### Task statement
What appears from the first line of the data below through the line containing "Theorem X4_no_result_on_cycle_without_max_level (P", both included, should be copied exactly, and nothing else.
*** Opening Data ***
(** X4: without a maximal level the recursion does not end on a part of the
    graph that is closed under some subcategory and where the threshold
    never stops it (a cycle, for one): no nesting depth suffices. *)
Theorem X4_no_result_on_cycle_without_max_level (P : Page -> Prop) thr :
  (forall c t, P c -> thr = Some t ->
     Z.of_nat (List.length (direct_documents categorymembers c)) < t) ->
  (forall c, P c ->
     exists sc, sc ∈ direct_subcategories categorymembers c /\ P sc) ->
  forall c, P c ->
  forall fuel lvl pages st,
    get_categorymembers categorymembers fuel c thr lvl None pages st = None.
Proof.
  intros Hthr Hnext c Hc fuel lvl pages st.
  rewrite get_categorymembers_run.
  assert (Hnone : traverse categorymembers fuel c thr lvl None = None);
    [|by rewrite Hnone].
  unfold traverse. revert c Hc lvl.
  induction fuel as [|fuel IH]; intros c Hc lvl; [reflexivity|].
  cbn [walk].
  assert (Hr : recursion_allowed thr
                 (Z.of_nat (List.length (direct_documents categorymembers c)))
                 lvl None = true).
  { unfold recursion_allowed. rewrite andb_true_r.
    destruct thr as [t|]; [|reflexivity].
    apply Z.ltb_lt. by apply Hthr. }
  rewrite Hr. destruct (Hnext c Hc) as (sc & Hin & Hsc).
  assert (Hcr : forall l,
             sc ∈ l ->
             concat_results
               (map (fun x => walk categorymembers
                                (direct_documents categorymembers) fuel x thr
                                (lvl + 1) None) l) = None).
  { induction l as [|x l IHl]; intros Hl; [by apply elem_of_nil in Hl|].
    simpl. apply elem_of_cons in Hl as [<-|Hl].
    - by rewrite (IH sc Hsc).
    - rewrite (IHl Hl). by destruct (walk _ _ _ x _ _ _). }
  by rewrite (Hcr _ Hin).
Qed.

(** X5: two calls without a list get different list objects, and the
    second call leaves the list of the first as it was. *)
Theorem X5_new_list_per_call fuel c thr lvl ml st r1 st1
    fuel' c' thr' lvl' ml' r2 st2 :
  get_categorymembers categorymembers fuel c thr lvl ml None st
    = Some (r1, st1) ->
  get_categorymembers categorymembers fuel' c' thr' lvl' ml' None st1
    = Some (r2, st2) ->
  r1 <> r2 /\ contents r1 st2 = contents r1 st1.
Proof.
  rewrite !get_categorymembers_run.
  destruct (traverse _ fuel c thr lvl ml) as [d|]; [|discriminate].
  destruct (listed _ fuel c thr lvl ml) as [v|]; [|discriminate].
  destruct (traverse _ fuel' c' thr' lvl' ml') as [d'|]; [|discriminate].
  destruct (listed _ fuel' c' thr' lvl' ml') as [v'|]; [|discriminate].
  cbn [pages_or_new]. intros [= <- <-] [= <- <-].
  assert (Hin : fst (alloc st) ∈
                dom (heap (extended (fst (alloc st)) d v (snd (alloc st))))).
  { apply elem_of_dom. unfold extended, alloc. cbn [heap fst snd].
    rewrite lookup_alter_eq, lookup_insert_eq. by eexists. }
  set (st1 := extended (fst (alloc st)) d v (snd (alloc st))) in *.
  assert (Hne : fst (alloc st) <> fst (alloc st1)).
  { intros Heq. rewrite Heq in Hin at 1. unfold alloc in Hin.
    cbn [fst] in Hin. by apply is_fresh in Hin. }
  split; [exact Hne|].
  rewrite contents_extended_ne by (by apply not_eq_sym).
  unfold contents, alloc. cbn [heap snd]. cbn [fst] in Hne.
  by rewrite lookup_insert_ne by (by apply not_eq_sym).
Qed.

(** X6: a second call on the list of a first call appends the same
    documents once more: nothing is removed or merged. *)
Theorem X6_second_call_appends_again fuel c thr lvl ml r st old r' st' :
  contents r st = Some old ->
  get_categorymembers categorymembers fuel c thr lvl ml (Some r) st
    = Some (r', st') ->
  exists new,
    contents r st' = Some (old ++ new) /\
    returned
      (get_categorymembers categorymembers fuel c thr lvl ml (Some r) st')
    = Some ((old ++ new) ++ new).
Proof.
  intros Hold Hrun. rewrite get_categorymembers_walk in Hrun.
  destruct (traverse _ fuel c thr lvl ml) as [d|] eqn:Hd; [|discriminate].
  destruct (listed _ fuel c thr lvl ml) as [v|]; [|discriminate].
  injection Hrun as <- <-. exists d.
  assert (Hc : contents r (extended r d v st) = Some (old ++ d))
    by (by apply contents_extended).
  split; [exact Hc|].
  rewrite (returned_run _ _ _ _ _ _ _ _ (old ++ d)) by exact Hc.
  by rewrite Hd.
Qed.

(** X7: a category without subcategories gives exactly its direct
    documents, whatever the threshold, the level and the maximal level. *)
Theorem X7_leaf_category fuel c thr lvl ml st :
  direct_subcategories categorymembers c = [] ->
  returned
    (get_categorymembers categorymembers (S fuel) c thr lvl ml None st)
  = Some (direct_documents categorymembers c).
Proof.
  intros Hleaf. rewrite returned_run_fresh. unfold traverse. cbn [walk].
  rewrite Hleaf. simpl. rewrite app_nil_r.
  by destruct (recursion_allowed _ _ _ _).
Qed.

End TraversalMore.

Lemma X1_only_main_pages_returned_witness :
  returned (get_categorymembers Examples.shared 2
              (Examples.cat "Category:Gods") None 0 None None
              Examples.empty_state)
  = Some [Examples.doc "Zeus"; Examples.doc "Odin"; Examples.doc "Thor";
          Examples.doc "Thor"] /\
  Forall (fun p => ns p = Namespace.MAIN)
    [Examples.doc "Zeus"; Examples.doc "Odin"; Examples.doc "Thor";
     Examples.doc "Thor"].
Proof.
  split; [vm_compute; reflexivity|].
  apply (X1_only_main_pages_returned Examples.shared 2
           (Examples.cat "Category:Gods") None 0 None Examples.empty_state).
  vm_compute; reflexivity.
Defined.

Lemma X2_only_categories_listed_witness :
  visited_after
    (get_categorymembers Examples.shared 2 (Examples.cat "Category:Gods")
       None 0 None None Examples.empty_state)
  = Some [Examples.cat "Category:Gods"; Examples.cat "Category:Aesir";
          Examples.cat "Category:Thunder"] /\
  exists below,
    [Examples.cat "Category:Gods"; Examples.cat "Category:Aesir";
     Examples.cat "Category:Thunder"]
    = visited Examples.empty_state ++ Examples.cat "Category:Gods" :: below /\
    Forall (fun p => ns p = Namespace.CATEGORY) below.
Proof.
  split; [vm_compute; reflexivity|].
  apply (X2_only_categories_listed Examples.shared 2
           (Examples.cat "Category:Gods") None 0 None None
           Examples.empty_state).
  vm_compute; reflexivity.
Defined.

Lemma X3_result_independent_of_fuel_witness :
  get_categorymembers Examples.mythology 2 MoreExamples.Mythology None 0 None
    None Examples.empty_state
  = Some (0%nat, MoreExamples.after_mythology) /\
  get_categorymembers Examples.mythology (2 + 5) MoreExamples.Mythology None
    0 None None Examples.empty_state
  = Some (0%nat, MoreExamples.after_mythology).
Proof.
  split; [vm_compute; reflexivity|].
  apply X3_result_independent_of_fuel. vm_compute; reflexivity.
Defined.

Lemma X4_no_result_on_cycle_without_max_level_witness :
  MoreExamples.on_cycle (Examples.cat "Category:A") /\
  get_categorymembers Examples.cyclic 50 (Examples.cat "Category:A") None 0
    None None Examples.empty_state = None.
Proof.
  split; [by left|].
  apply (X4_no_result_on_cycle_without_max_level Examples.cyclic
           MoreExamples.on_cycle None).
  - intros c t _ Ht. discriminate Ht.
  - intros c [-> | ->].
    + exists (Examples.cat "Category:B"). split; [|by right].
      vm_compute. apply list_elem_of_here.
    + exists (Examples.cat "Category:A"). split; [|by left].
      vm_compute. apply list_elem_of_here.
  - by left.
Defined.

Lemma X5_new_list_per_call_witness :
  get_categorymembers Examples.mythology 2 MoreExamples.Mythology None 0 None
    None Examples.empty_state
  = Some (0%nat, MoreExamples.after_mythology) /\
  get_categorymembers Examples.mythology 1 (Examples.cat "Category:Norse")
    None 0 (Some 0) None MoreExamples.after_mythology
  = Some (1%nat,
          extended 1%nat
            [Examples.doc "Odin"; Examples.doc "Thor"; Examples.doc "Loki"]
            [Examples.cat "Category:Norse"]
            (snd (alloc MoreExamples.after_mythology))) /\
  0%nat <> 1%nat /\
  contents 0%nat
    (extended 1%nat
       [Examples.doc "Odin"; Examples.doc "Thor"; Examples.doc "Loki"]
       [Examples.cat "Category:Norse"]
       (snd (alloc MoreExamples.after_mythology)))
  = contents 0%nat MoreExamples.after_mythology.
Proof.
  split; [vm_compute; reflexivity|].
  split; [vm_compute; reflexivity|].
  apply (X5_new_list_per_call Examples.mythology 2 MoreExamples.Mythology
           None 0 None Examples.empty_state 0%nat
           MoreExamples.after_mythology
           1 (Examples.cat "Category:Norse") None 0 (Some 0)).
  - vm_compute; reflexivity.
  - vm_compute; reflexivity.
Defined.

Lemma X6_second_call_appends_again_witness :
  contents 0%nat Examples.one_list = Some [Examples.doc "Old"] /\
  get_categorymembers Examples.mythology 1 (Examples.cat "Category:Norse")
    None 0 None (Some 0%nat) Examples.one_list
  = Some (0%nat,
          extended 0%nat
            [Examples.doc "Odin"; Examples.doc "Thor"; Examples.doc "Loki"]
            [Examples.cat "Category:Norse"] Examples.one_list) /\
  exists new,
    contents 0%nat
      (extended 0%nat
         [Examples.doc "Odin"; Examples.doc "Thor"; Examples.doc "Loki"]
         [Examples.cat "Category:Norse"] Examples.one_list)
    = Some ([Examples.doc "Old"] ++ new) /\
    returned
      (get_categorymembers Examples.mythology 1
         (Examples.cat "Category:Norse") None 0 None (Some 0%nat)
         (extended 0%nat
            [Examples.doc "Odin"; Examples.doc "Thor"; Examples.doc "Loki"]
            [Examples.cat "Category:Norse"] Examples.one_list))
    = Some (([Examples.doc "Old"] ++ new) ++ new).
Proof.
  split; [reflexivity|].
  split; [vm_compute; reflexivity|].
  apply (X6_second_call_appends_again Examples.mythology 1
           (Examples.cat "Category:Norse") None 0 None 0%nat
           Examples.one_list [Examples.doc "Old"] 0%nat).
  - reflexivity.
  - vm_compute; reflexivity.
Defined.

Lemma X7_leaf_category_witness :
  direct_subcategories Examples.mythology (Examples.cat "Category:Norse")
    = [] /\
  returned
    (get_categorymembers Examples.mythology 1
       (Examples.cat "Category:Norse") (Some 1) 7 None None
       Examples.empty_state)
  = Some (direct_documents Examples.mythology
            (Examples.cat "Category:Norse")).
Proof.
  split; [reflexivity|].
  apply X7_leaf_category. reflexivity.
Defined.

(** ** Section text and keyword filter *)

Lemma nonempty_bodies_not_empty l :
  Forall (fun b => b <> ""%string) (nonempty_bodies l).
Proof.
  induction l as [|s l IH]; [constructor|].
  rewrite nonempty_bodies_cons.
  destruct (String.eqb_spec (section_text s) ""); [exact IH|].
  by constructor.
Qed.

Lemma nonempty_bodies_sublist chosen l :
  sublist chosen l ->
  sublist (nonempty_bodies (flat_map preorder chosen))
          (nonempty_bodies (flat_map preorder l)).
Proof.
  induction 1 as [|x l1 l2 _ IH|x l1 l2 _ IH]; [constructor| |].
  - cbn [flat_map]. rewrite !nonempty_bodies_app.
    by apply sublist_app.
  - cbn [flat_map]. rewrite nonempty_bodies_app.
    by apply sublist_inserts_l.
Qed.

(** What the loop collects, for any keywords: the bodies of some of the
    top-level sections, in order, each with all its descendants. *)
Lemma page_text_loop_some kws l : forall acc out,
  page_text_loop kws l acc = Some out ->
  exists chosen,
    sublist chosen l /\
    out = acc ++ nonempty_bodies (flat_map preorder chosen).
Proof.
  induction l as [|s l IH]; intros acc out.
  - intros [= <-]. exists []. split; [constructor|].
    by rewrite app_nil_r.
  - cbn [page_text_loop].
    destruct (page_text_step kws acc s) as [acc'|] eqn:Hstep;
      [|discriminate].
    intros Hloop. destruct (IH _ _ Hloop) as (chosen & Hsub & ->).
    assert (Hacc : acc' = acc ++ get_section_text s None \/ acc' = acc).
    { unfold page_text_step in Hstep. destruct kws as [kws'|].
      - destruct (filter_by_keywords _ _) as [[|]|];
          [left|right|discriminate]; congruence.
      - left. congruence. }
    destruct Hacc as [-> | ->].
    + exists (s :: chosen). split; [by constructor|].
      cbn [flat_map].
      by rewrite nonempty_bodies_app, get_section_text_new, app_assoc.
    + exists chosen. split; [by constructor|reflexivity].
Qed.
*** Closing Data ***
### Solution to this task
(** X4: without a maximal level the recursion does not end on a part of the
    graph that is closed under some subcategory and where the threshold
    never stops it (a cycle, for one): no nesting depth suffices. *)
Theorem X4_no_result_on_cycle_without_max_level (P : Page -> Prop) thr :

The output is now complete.